Ixazomib (applies to ixazomib) gastrointestinal toxicities
Moderate Potential Hazard, Moderate plausibility. Applicable conditions: Diarrhea, Vomiting, Constipation
Ixazomib may cause diarrhea, constipation, nausea, and vomiting. Care should be taken when using this agent in patients experiencing gastrointestinal complications. Dosing should be adjusted for Grade 3 or 4 symptoms. The use of antidiarrheal and antiemetic medications and supportive care may be necessary.
Ixazomib (applies to ixazomib) hepatic impairment
Moderate Potential Hazard, Moderate plausibility. Applicable conditions: Liver Disease
In pharmacokinetic (PK) studies of ixazomib, dose-normalized mean AUC was 20% higher in patients with moderate (total bilirubin greater than 1.5 to 3 times the upper limit of normal [1.5 to 3 x ULN]) or severe (total bilirubin greater than 3 x ULN) liver dysfunction as compared to patients with normal liver function. The PKs of ixazomib were similar in patients with normal liver function and in patients with mild liver dysfunction (total bilirubin up to ULN and AST greater than ULN or total bilirubin greater than 1 to 1.5 x ULN and any AST) based on population PK analysis. The starting dose of ixazomib should be reduced in patients with moderate or severe liver dysfunction; caution should be exercised in these patients. Drug-induced liver injury, hepatocellular injury, hepatic steatosis, cholestatic hepatitis, and hepatotoxicity have been reported with ixazomib; hepatic enzymes should be monitored regularly and dosing should be adjusted for Grade 3 or 4 symptoms.
Ixazomib (applies to ixazomib) peripheral neuropathy
Moderate Potential Hazard, Moderate plausibility.
Peripheral neuropathy has been reported with the use of ixazomib.

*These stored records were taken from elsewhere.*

(* ===== verification/Operations.v ===== *)
(** * Operations, scopes and backend masks (src/operation_scope.c, src/backend.c, src/kwin_lanes.c)

    Which permission an opcode needs, which availability bit it has, what each
    backend can serve at most, how a session daemon's registration narrows that
    and how the acknowledgement reports it, and which KWin script lane a verb
    takes.  A C switch is a table searched in order, [switch]. *)
From Stdlib Require Import ZArith Lia Strings.Byte Strings.String.
From stdpp Require Import base list option numbers tactics.
From S2P Require Import Prelude.
From S2P Require Import Protocol.
From S2P Require Import Codec.
From S2P Require Import Frame.
Local Open Scope Z_scope.
Local Open Scope ksd_scope.

(** The first case of a switch that matches, or the default. *)
Fixpoint switch {A} (value : Z) (cases : list (Z * A)) (default : A) : A :=
  match cases with
  | [] => default
  | (case, result) :: cases => if value =? case then result else switch value cases default
  end.

Definition any_of (value : Z) (values : list Z) : bool := existsb (Z.eqb value) values.

(** The disjunction of flags. *)
Definition flags (l : list Z) : Z := fold_left Z.lor l 0.

(** ** Scopes *)

Definition ksd_operation_scope (opcode : Z) : Z :=
  if any_of opcode [KSD_OP_CAPTURE_AREA; KSD_OP_CAPTURE_WINDOW; KSD_OP_CAPTURE_DESKTOP]
  then KSP_SCOPE_SCREEN_CAPTURE
  else if any_of opcode [KSD_OP_WINDOW_LIST; KSD_OP_WINDOW_ACTIVE; KSD_OP_WINDOW_WATCH;
                         KSD_OP_WINDOW_QUERY; KSD_OP_WINDOW_CHILDREN; KSD_OP_WINDOW_AT_POINT]
  then KSP_SCOPE_WINDOW_MONITORING
  else if ((KSD_OP_WINDOW_FOCUS <=? opcode) && (opcode <=? KSD_OP_WINDOW_SET_SKIP_TASKBAR))
          || any_of opcode [KSD_OP_WINDOW_SET_TITLE; KSD_OP_WINDOW_SET_VISIBLE; KSD_OP_WINDOW_REDRAW;
                            KSD_OP_WINDOW_CLICK; KSD_OP_WINDOW_BUTTON; KSD_OP_WINDOW_FOCUS_CHILD]
  then KSP_SCOPE_WINDOW_CONTROL
  else if (KSD_OP_CLIPBOARD_MIMETYPES <=? opcode) && (opcode <=? KSD_OP_CLIPBOARD_WATCH)
  then KSP_SCOPE_CLIPBOARD_MONITORING
  else if (KSD_OP_MOUSE_MOVE_ABSOLUTE <=? opcode) && (opcode <=? KSD_OP_MOUSE_SCROLL)
  then KSP_SCOPE_INPUT_CONTROL
  else 0.

Definition ksd_operation_scope_free (opcode : Z) : bool :=
  any_of opcode [KSD_OP_CURSOR_POSITION; KSD_OP_WORK_AREA; KSD_OP_CLIPBOARD_SET_CONTENT;
                 KSD_OP_WINDOW_HANDLES; KSD_OP_DISPLAY_LIST; KSD_OP_KEYBOARD_STATE].

Definition ksd_operation_chunkable (opcode : Z) : bool := opcode =? KSD_OP_CLIPBOARD_SET_CONTENT.

Definition ksd_request_chunk_admissible (opcode flags request_id : Z) : bool :=
  negb (request_id =? 0) && (Z.land flags (Z.lor KSD_FLAG_RESPONSE KSD_FLAG_EVENT) =? 0)
  && ksd_operation_chunkable opcode.

Definition operation_cases : list (Z * Z) :=
  [(KSD_OP_CAPTURE_AREA, KSD_OPERATION_CAPTURE_AREA);
   (KSD_OP_CAPTURE_WINDOW, KSD_OPERATION_CAPTURE_WINDOW);
   (KSD_OP_CAPTURE_DESKTOP, KSD_OPERATION_CAPTURE_DESKTOP);
   (KSD_OP_WINDOW_LIST, KSD_OPERATION_WINDOW_LIST);
   (KSD_OP_WINDOW_HANDLES, KSD_OPERATION_WINDOW_HANDLES);
   (KSD_OP_WINDOW_ACTIVE, KSD_OPERATION_WINDOW_ACTIVE);
   (KSD_OP_WINDOW_WATCH, KSD_OPERATION_WINDOW_WATCH);
   (KSD_OP_WINDOW_FOCUS, KSD_OPERATION_WINDOW_FOCUS);
   (KSD_OP_WINDOW_RAISE, KSD_OPERATION_WINDOW_RAISE);
   (KSD_OP_WINDOW_LOWER, KSD_OPERATION_WINDOW_LOWER);
   (KSD_OP_WINDOW_CLOSE, KSD_OPERATION_WINDOW_CLOSE);
   (KSD_OP_WINDOW_KILL, KSD_OPERATION_WINDOW_KILL);
   (KSD_OP_WINDOW_MOVE_RESIZE, KSD_OPERATION_WINDOW_MOVE_RESIZE);
   (KSD_OP_WINDOW_MOVE_RESIZE_XID, KSD_OPERATION_WINDOW_MOVE_RESIZE_XID);
   (KSD_OP_WINDOW_SET_STATE, KSD_OPERATION_WINDOW_SET_STATE);
   (KSD_OP_WINDOW_SET_OPACITY, KSD_OPERATION_WINDOW_SET_OPACITY);
   (KSD_OP_WINDOW_SET_ABOVE, KSD_OPERATION_WINDOW_SET_ABOVE);
   (KSD_OP_WINDOW_SET_DECORATED, KSD_OPERATION_WINDOW_SET_DECORATED);
   (KSD_OP_WINDOW_RESERVE, KSD_OPERATION_WINDOW_RESERVE);
   (KSD_OP_WINDOW_GET_RESERVED, KSD_OPERATION_WINDOW_GET_RESERVED);
   (KSD_OP_WINDOW_SET_SKIP_TASKBAR, KSD_OPERATION_WINDOW_SET_SKIP_TASKBAR);
   (KSD_OP_CLIPBOARD_MIMETYPES, KSD_OPERATION_CLIPBOARD_MIMETYPES);
   (KSD_OP_CLIPBOARD_CONTENT, KSD_OPERATION_CLIPBOARD_CONTENT);
   (KSD_OP_CLIPBOARD_TEXT, KSD_OPERATION_CLIPBOARD_TEXT);
   (KSD_OP_CLIPBOARD_WATCH, KSD_OPERATION_CLIPBOARD_WATCH);
   (KSD_OP_CLIPBOARD_SET_CONTENT, KSD_OPERATION_CLIPBOARD_SET_CONTENT);
   (KSD_OP_MOUSE_MOVE_ABSOLUTE, KSD_OPERATION_MOUSE_MOVE_ABSOLUTE);
   (KSD_OP_MOUSE_MOVE_RELATIVE, KSD_OPERATION_MOUSE_MOVE_RELATIVE);
   (KSD_OP_MOUSE_BUTTON, KSD_OPERATION_MOUSE_BUTTON);
   (KSD_OP_MOUSE_SCROLL, KSD_OPERATION_MOUSE_SCROLL);
   (KSD_OP_CURSOR_POSITION, KSD_OPERATION_CURSOR_POSITION);
   (KSD_OP_WORK_AREA, KSD_OPERATION_WORK_AREA);
   (KSD_OP_WINDOW_QUERY, KSD_OPERATION_WINDOW_QUERY);
   (KSD_OP_WINDOW_CHILDREN, KSD_OPERATION_WINDOW_CHILDREN);
   (KSD_OP_WINDOW_AT_POINT, KSD_OPERATION_WINDOW_AT_POINT);
   (KSD_OP_DISPLAY_LIST, KSD_OPERATION_DISPLAY_LIST);
   (KSD_OP_KEYBOARD_STATE, KSD_OPERATION_KEYBOARD_STATE);
   (KSD_OP_WINDOW_SET_TITLE, KSD_OPERATION_WINDOW_SET_TITLE);
   (KSD_OP_WINDOW_SET_VISIBLE, KSD_OPERATION_WINDOW_SET_VISIBLE);
   (KSD_OP_WINDOW_REDRAW, KSD_OPERATION_WINDOW_REDRAW);
   (KSD_OP_WINDOW_CLICK, KSD_OPERATION_WINDOW_CLICK);
   (KSD_OP_WINDOW_BUTTON, KSD_OPERATION_WINDOW_BUTTON);
   (KSD_OP_WINDOW_FOCUS_CHILD, KSD_OPERATION_WINDOW_FOCUS_CHILD)].

Definition ksd_operation_bit (opcode : Z) : Z := switch opcode operation_cases 0.

(** [ksd_state_mutates_windows] (src/state_wire.c): the operations that answer
    with a state sequence number. *)
Definition ksd_state_mutates_windows (opcode : Z) : bool :=
  ((KSD_OP_WINDOW_FOCUS <=? opcode) && (opcode <=? KSD_OP_WINDOW_SET_SKIP_TASKBAR)
   && negb (opcode =? KSD_OP_WINDOW_GET_RESERVED) && negb (opcode =? KSD_OP_WINDOW_RESERVE))
  || any_of opcode [KSD_OP_WINDOW_SET_TITLE; KSD_OP_WINDOW_SET_VISIBLE; KSD_OP_WINDOW_FOCUS_CHILD].

(** ** Backend masks *)

Definition KSD_X11_COORDINATE_OPERATIONS : Z := flags
   [KSD_OPERATION_WINDOW_LIST; KSD_OPERATION_WINDOW_ACTIVE; KSD_OPERATION_WINDOW_HANDLES;
    KSD_OPERATION_CURSOR_POSITION; KSD_OPERATION_WORK_AREA].
Definition KSD_X11_CAPTURE_OPERATIONS : Z := flags
   [KSD_OPERATION_CAPTURE_AREA; KSD_OPERATION_CAPTURE_WINDOW].
Definition KSD_X11_CLIPBOARD_OPERATIONS : Z := flags
   [KSD_OPERATION_CLIPBOARD_MIMETYPES; KSD_OPERATION_CLIPBOARD_CONTENT; KSD_OPERATION_CLIPBOARD_TEXT].
Definition KSD_X11_CONTROL_OPERATIONS : Z := flags
   [KSD_OPERATION_WINDOW_FOCUS; KSD_OPERATION_WINDOW_RAISE; KSD_OPERATION_WINDOW_LOWER;
    KSD_OPERATION_WINDOW_CLOSE; KSD_OPERATION_WINDOW_KILL; KSD_OPERATION_WINDOW_MOVE_RESIZE;
    KSD_OPERATION_WINDOW_SET_STATE; KSD_OPERATION_WINDOW_SET_OPACITY; KSD_OPERATION_WINDOW_SET_ABOVE;
    KSD_OPERATION_WINDOW_SET_DECORATED].
Definition KSD_X11_OPERATIONS : Z := flags
   [KSD_X11_COORDINATE_OPERATIONS; KSD_X11_CAPTURE_OPERATIONS; KSD_X11_CLIPBOARD_OPERATIONS;
    KSD_X11_CONTROL_OPERATIONS; KSD_OPERATION_MOUSE_MOVE_ABSOLUTE; KSD_OPERATION_WINDOW_QUERY;
    KSD_OPERATION_WINDOW_WATCH; KSD_OPERATION_WINDOW_CHILDREN; KSD_OPERATION_WINDOW_AT_POINT;
    KSD_OPERATION_DISPLAY_LIST; KSD_OPERATION_KEYBOARD_STATE; KSD_OPERATION_WINDOW_SET_TITLE;
    KSD_OPERATION_WINDOW_SET_VISIBLE; KSD_OPERATION_WINDOW_REDRAW; KSD_OPERATION_WINDOW_CLICK;
    KSD_OPERATION_WINDOW_BUTTON; KSD_OPERATION_WINDOW_FOCUS_CHILD].
Definition KSD_GENERIC_OPERATIONS : Z := flags
   [KSD_OPERATION_CAPTURE_AREA; KSD_OPERATION_CAPTURE_DESKTOP; KSD_OPERATION_CAPTURE_WINDOW;
    KSD_OPERATION_WINDOW_QUERY; KSD_OPERATION_KEYBOARD_STATE; KSD_OPERATION_MOUSE_MOVE_ABSOLUTE;
    KSD_OPERATION_CURSOR_POSITION; KSD_OPERATION_WINDOW_LIST; KSD_OPERATION_WINDOW_HANDLES;
    KSD_OPERATION_WINDOW_ACTIVE; KSD_OPERATION_WINDOW_FOCUS; KSD_OPERATION_WINDOW_CLOSE;
    KSD_OPERATION_WINDOW_SET_STATE; KSD_OPERATION_WINDOW_MOVE_RESIZE; KSD_OPERATION_WINDOW_RAISE;
    KSD_OPERATION_WINDOW_LOWER; KSD_OPERATION_WINDOW_AT_POINT; KSD_OPERATION_WINDOW_KILL;
    KSD_OPERATION_WINDOW_SET_OPACITY; KSD_OPERATION_WINDOW_SET_ABOVE; KSD_OPERATION_WINDOW_WATCH;
    KSD_OPERATION_DISPLAY_LIST; KSD_OPERATION_WORK_AREA; KSD_OPERATION_CLIPBOARD_MIMETYPES;
    KSD_OPERATION_CLIPBOARD_CONTENT; KSD_OPERATION_CLIPBOARD_TEXT].
Definition KSD_KWIN_OPERATIONS : Z := flags
   [KSD_OPERATION_CAPTURE_AREA; KSD_OPERATION_CAPTURE_WINDOW; KSD_OPERATION_KEYBOARD_STATE;
    KSD_OPERATION_WINDOW_LIST; KSD_OPERATION_WINDOW_ACTIVE; KSD_OPERATION_WINDOW_HANDLES;
    KSD_OPERATION_WINDOW_QUERY; KSD_OPERATION_WINDOW_FOCUS; KSD_OPERATION_WINDOW_RAISE;
    KSD_OPERATION_WINDOW_LOWER; KSD_OPERATION_WINDOW_CLOSE; KSD_OPERATION_WINDOW_MOVE_RESIZE;
    KSD_OPERATION_WINDOW_SET_STATE; KSD_OPERATION_WINDOW_SET_OPACITY; KSD_OPERATION_WINDOW_SET_ABOVE;
    KSD_OPERATION_WINDOW_SET_DECORATED; KSD_OPERATION_WINDOW_SET_SKIP_TASKBAR; KSD_OPERATION_CURSOR_POSITION;
    KSD_OPERATION_WORK_AREA].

Patients should be monitored for symptoms of neuropathy, and those experiencing new or worsening peripheral neuropathy may require dose modification.
Ixazomib (applies to ixazomib) renal impairment
Moderate Potential Hazard, Moderate plausibility. Applicable conditions: Renal Dysfunction
In pharmacokinetic (PK) studies of ixazomib, mean AUC was 39% higher in patients with severe renal dysfunction (CrCl less than 30 mL/min) or ESRD requiring dialysis as compared to patients with normal renal function (CrCl at least 90 mL/min). The PKs of ixazomib were similar in patients with normal renal function and in patients with mild or moderate renal dysfunction (CrCl at least 30 mL/min) based on population PK analysis. The starting dose should be reduced in patients with severe renal dysfunction or ESRD requiring dialysis; caution should be exercised in these patients. Ixazomib is not dialyzable and therefore can be administered without regard to the timing of dialysis.
Ixazomib (applies to ixazomib) thrombocytopenia
Moderate Potential Hazard, Moderate plausibility.
Thrombocytopenia has been reported with the use of ixazomib. Before starting a new cycle of therapy, platelet count should be at least 75,000/mm3. Platelet counts should be monitored at least monthly during treatment; more frequent monitoring should be considered during the first 3 cycles. Thrombocytopenia should be managed with dose modifications and platelet transfusions as per standard medical guidelines.
Ixazomib drug interactions
There are 325 drug interactions with ixazomib.
Ixazomib alcohol/food interactions
There is 1 alcohol/food interaction with ixazomib.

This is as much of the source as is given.